Nos exigences ont été partiellement entendues.

1) Concernant la destitution de la présidente de la CLE et le retrait de la Vigie de l’Eau du dispositif

Le mandat de la CLE arrivant à échéance fin 2016, le Préfet a nommé une nouvelle CLE dont l’ex présidente, conseillère départementale et adjointe au maire de Vittel, fait toujours partie. L’ex présidente ne s’est pas portée candidate à sa réélection mais s’est quand même fait élire (à l’unanimité de son collège) au bureau de l’instance. Par ailleurs, elle a fait son entrée au CODERST (Conseil départemental de l’environnement et des risques sanitaires et technologiques) des Vosges.

La nouvelle présidente, conseillère départementale d’Epinal, a reconnu à son audition au CESER (Conseil Economique Social et Environnemental Régional) Grand Est (19 janvier 2017) que les conflits d’intérêts dans ce dossier étaient nombreux et qu’il fallait y mettre fin.

Il semblerait que le Procureur de la République, saisi par l’association AntiCOR en juillet 2016, soit bel et bien en train d’instruire l’affaire…

La Vigie de l’eau, terminant son contrat dérogatoire au 31 décembre, n’a pas été renouvelée dans le portage du SAGE. Rappelons que son président n’est autre que l’époux de l’ancienne présidente de la CLE et… accessoirement… cadre dirigeant chez Nestlé Waters. C’est le conseil départemental qui devient le porteur du SAGE rejoignant ainsi des pratiques plus conformes.

2) Concernant le moratoire demandé sur les autorisations de prélèvement

Le Préfet des Vosges a, pour la première fois, le 16 décembre 2016, donné un avis défavorable à une demande de prélèvement supplémentaire dans la nappes des GTI au Syndicat des eaux de Bulgnévillle, au motif que la nappe est en déficit.

On peut s’interroger sur le sens de cette décision.
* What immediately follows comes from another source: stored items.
(** The text before the warning never ends with "!": it ends with the
    last RSI line, or with a newline when the dict is empty. *)
Lemma last_char_base_text `{Env} s fr ft rsi : last_char (base_text s fr ft rsi) <> Some "!"%char.
Proof.
  unfold base_text.
  repeat (rewrite last_char_app; [|nonempty]).
  apply last_char_app_not; [discriminate|].
  apply last_char_join_not; [discriminate|].
  intros x Hx. apply in_map_iff in Hx as ([k v] & <- & _). unfold rsi_line. cbn [fst snd].
  rewrite !last_char_app by (apply format_fixed_ne || (apply append_ne_r; apply format_fixed_ne)).
  apply last_char_format.
Qed.

Lemma long_short_suffix pre1 pre2 :
  (pre1 ++ (nl ++ pressure_line "LONG"))%string <> (pre2 ++ (nl ++ pressure_line "SHORT"))%string.
Proof.
  intros E. apply (f_equal list_ascii_of_string) in E.
  rewrite (Fmt.list_ascii_app pre1), (Fmt.list_ascii_app pre2) in E.
  assert (HL : List.length (list_ascii_of_string (nl ++ pressure_line "SHORT")) =
               S (List.length (list_ascii_of_string (nl ++ pressure_line "LONG"))))
    by (vm_compute; reflexivity).
  set (L := list_ascii_of_string (nl ++ pressure_line "LONG")) in *.
  set (Sh := list_ascii_of_string (nl ++ pressure_line "SHORT")) in *.
  apply app_eq_app in E as (l & [[_ E] | [_ E]]).
  - destruct l as [|c [|c' l]]; [vm_compute in E; discriminate..|].
    clearbody L Sh. apply (f_equal (@List.length _)) in E. simpl in E.
    rewrite length_app in E. lia.
  - clearbody L Sh. apply (f_equal (@List.length _)) in E. rewrite length_app in E. lia.
Qed.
Ne prépare-t-elle pas les transferts d’eau ?

En effet, le préfet répond défavorablement à un syndicat des eaux municipal alors qu’il a toujours donné des autorisations favorables aux industriels, en particulier à la Fromagerie l’Ermitage, régularisée à 650 000 m3 en 2015 alors qu’elle était en infraction depuis au moins 10 ans par rapport à son autorisation initiale de 450 000 m3.

Le préfet compte-t-il sur la pression des élus pour exiger des transferts massifs d’eau vers l’ouest vosgien ?

3) Concernant la remise en cause des scénarios votés en avril 2016 par la CLE

La nouvelle présidente de la CLE a reconnu que rien n’était arrêté et qu’une phase de concertation se déroulerait en février et mars 2017, avec l’appui de consultants extérieurs, afin de trouver des solutions qui puissent satisfaire les parties (des « groupes de travail » ont été constitués; mi-mars, ils ne s'étaient toujours pas réunis!). Elle a reconnu que la première priorité d’usage était bien sûr pour les habitants et non pour les industriels. Les industriels ont validé cette priorité d’usage.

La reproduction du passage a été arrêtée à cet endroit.